MH004, the company's most advanced pipeline candidate, is a topical JAK inhibitor primarily for mild-to-moderate atopic dermatitis. The company first submitted its new drug application in May 2025, with approval expected in the first half of 2027. The topical treatment market for atopic dermatitis is already highly competitive, with multiple imported and domestic JAK ointments集中申报上市. Furthermore, Jiangsu Hengrui Pharmaceuticals Co.,Ltd. voluntarily withdrew the drug registration application for its similar product, ivarmacitinib ointment, in June this year, adding further uncertainty to the赛道. Even if approved on schedule, the company will need to invest significant effort in building a matching sales team. Whether it can quickly transform into a stable "cash cow" for the company remains to be seen.

Leadership from a Former Hengrui Pharma Executive

Although the commercial prospects of its products still require further validation, the company's operations are expected to remain stable in the short term. As of the end of May 2026, the company's cash and cash equivalents stood at RMB 605 million.

The company's development history shows reliance on multiple rounds of financing: an RMB 80 million Series A round shortly after its 2018 founding, an RMB 313 million Series B+ round in December 2020, and a $131 million Series C round in July 2025, resulting in a post-investment valuation of RMB 3.936 billion.

The frequent fundraising success is significantly attributed to the资深 industry履历 of founder Cao Guoqing. He previously worked for over a decade at Eli Lilly in the US, responsible for innovative drug R&D. During his tenure at Jiangsu Hengrui Pharmaceuticals Co.,Ltd. from 2012 to 2017, he served as Group Vice President overseeing the entire project management of early-stage antibody biologics and small molecule drugs. Currently, the company's R&D team consists of 107 employees, with over 40.2% holding postgraduate degrees.

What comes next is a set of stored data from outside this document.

Lemma classic_steps_complete pair b groups b' m1 m2 p' q' :
  is_Some (product_map b !! pair) →
  classic_steps lhs rhs pair b groups = Ok b' →
  (m1, m2) ∈ groups → p' ∈ states_to m1 → q' ∈ states_to m2 →
  ∃ r r', product_map b' !! pair = Some r ∧
          product_map b' !! (p', q') = Some r' ∧
          has_transition (product b') r (symbol m1) r'.
Proof.
  revert b. induction groups as [|g groups IH]; intros b Hpair; simpl;
    [by intros _ ?%elem_of_nil|].
  intros (b1 & H1 & H2)%bind_Ok Hg Hp' Hq'.
  pose proof (classic_step_sound lhs rhs pair b g b1 Hpair H1) as [Hext1 _].
  assert (is_Some (product_map b1 !! pair)) as Hpair1
    by by eapply ext_is_Some.
  apply elem_of_cons in Hg as [<-|Hg]; [|by apply (IH b1)].
  destruct (classic_step_complete pair b m1 m2 b1 p' q' Hpair H1 Hp' Hq')
    as (r & r' & ? & ? & ?).
  pose proof (classic_steps_sound lhs rhs pair b1 groups b' Hpair1 H2)
    as [Hext2 _].
  exists r, r'. split; [by eapply ext_map|]. split; [by eapply ext_map|].
  by eapply ext_transition.
Qed.
(** ** comprehensive_email_mapper (1).py *)

(** [self.case_patterns]:
<<
    'pattern1':       HVDC-ADOPT-([A-Z]+)-([A-Z0-9\-]+)
    'pattern2':       HVDC-([A-Z]+)-([A-Z]+)-([A-Z0-9\-]+)
    'pattern3_outer': \(([^\)]+)\)
    'pattern3_inner': ([A-Z]+)-([0-9]+(?:-[0-9A-Z]+)?)
    'pattern4':       \[HVDC-AGI\].*?(JPTW-(\d+))\s*/\s*(GRM-(\d+))
    'pattern5':       :\s*([A-Z]+-[A-Z]+-[A-Z]+\d+-[A-Z]+\d+)
>> *)
Definition case_patterns : list (str * regex) :=
  [ (L "pattern1",
     cat [lit (L "HVDC-ADOPT-"); Group 1 (plus (In_ false [A_Z])); Lit "-";
          Group 2 (plus (In_ false [A_Z; d0_9; CChar "-"]))]);
    (L "pattern2",
     cat [lit (L "HVDC-"); Group 1 (plus (In_ false [A_Z])); Lit "-";
          Group 2 (plus (In_ false [A_Z])); Lit "-";
          Group 3 (plus (In_ false [A_Z; d0_9; CChar "-"]))]);
    (L "pattern3_outer",
     cat [Lit "("; Group 1 (plus (In_ true [CChar ")"])); Lit ")"]);
    (L "pattern3_inner",
     cat [Group 1 (plus (In_ false [A_Z])); Lit "-";
          Group 2 (cat [plus (In_ false [d0_9]);
                        opt (cat [Lit "-"; plus (In_ false [d0_9; A_Z])])])]);
    (L "pattern4",
     cat [lit (L "[HVDC-AGI]"); Rep false 0 None Any;
          Group 1 (cat [lit (L "JPTW-"); Group 2 (plus digit)]);
          star space; Lit "/"; star space;
          Group 3 (cat [lit (L "GRM-"); Group 4 (plus digit)])]);
    (L "pattern5",
     cat [Lit ":"; star space;
          Group 1 (cat [plus (In_ false [A_Z]); Lit "-"; plus (In_ false [A_Z]);
                        Lit "-"; plus (In_ false [A_Z]); plus digit; Lit "-";
                        plus (In_ false [A_Z]); plus digit])]) ].

(** [if full_case not in case_numbers: case_numbers.append(full_case)] *)
Definition append_new (case_numbers : list str) (full_case : str) : list str :=
  if existsb (str_eqb full_case) case_numbers then case_numbers
  else case_numbers ++ [full_case].

(** [match[i]] on a tuple of groups. *)
Definition item (i : nat) (tuple : list str) : str := nth i tuple [].

(** [ComprehensiveEmailMapper.extract_case_numbers] *)
Definition extract_case_numbers (subject : option str) : result (list str) :=
  match subject with
  | None | Some [] => Ok []
  | Some subject =>
      let case_numbers : list str := [] in
      let subject_str := upper subject in
      r1 <- getitem case_patterns (L "pattern1") ;;
      let pattern1 := findall_tuples (Compile r1 true) subject_str in
      let case_numbers :=
        fold_left (fun acc m =>
                     append_new acc (L "HVDC-ADOPT-" ++ upper (item 0 m) ++ L "-" ++ item 1 m))
                  pattern1 case_numbers in
      r2 <- getitem case_patterns (L "pattern2") ;;
      let pattern2 := findall_tuples (Compile r2 true) subject_str in
      let case_numbers :=
        fold_left (fun acc m =>
                     append_new acc (L "HVDC-" ++ upper (item 0 m) ++ L "-"
                                     ++ upper (item 1 m) ++ L "-" ++ item 2 m))
                  pattern2 case_numbers in
      r3o <- getitem case_patterns (L "pattern3_outer") ;;
      let pattern3_outer := findall (Compile r3o false) subject_str in
      case_numbers <-
        fold_left (fun acc outer_match =>
                     acc <- acc ;;
                     r3i <- getitem case_patterns (L "pattern3_inner") ;;
                     let pattern3_inner := findall_tuples (Compile r3i true) outer_match in
                     Ok (fold_left (fun acc m =>
                                      append_new acc (L "HVDC-ADOPT-" ++ upper (item 0 m)
                                                      ++ L "-" ++ item 1 m))
                                   pattern3_inner acc))
                  pattern3_outer (Ok case_numbers) ;;
      r4 <- getitem case_patterns (L "pattern4") ;;
      let pattern4 := findall_tuples (Compile r4 true) subject_str in
      let case_numbers :=
        fold_left (fun acc m =>
                     append_new acc (upper (L "HVDC-AGI-JPTW" ++ item 1 m
                                            ++ L "-GRM" ++ item 3 m)))
                  pattern4 case_numbers in
      r5 <- getitem case_patterns (L "pattern5") ;;
      let pattern5 := findall (Compile r5 true) subject_str in
      let paren := Compile (cat [Lit "("; Rep false 0 None Any; Lit ")"]) false in
      let case_numbers :=
        fold_left (fun acc m => append_new acc (upper (strip (sub_empty paren m))))
                  pattern5 case_numbers in
      Ok case_numbers
  end.

(** * The callers and the neighbours of the pattern matcher *)

(** [s.split(sep)] for a separator of one character. *)
Fixpoint split_on (sep : ascii) (s : str) : list str :=
  match s with
  | [] => [[]]
  | c :: t =>
      if ch_eqb c sep then [] :: split_on sep t
      else match split_on sep t with
           | h :: r => (c :: h) :: r
           | [] => [[c]]
           end
  end.

(** ** comprehensive_email_mapper.py *)

(** The exceptions of [build_summary]: those of the pattern matcher, and the
    [IndexError] of a subscript. *)
Inductive summary_exn : Type :=
| Lifted (e : exn)
| IndexError.

Inductive res (A : Type) : Type :=
| Val (a : A)
| Exc (e : summary_exn).
Arguments Val {A} a.
Arguments Exc {A} e.

Definition bind_res {A B : Type} (m : res A) (k : A -> res B) : res B :=
  match m with
  | Val a => k a
  | Exc e => Exc e
  end.

Notation "x <~ m ;; k" := (bind_res m (fun x => k))
  (at level 61, m at next level, right associativity).

Definition lift {A : Type} (r : result A) : res A :=
  match r with
  | Ok a => Val a
  | Raise e => Exc (Lifted e)
  end.

(** [l[i]] *)
Definition subscript {A : Type} (l : list A) (i : nat) : res A :=
  match nth_error l i with
  | Some x => Val x
  | None => Exc IndexError
  end.

(** A loop whose body can raise. *)
Fixpoint for_each {A S : Type} (body : S -> A -> res S) (l : list A) (s : S) : res S :=
  match l with
  | [] => Val s
  | x :: t => s' <~ body s x ;; for_each body t s'
  end.

(** [collections.Counter]: the keys in the order of their first count. *)
Definition counter := list (str * nat).

(** [counter[key] += 1] *)
Fixpoint counter_incr (c : counter) (key : str) : counter :=
  match c with
  | [] => [(key, 1)]
  | (k, n) :: c' =>
      if str_eqb k key then (k, S n) :: c' else (k, n) :: counter_incr c' key
  end.

(** [counter.most_common()]: by count, descending; equal counts stay in the
    order of the counter. *)
Fixpoint insert_by_count (x : str * nat) (l : list (str * nat)) : list (str * nat) :=
  match l with
  | [] => [x]
  | y :: l' => if snd x <? snd y then y :: insert_by_count x l' else x :: l
  end.

Definition most_common (c : counter) : list (str * nat) :=
  fold_right insert_by_count [] c.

However, in recent years, investors in Hong Kong's biotech sector have shifted their focus from merely valuing pipeline size to paying closer attention to commercialization capabilities and cash flow health. Mingyu's filing comes as the Hong Kong IPO market shows signs of recovery. Its success in listing and achieving a reasonable valuation will ultimately depend on market recognition of its pipeline's differentiated value and commercial potential. For Mingyu Pharma, as the ADC and bispecific antibody赛道 become increasingly crowded, accelerating the clinical progress of its core pipeline, expanding out-licensing collaborations, and building a commercial team are likely to be the three critical challenges it must urgently address in the future.

Disclaimer: Investing carries risk. This is not financial advice. The above content should not be regarded as an offer, recommendation, or solicitation on acquiring or disposing of any financial products, any associated discussions, comments, or posts by author or other users should not be considered as such either. It is solely for general information purpose only, which does not consider your own investment objectives, financial situations or needs. TTM assumes no responsibility or warranty for the accuracy and completeness of the information, investors should do their own research and may seek professional advice before investing.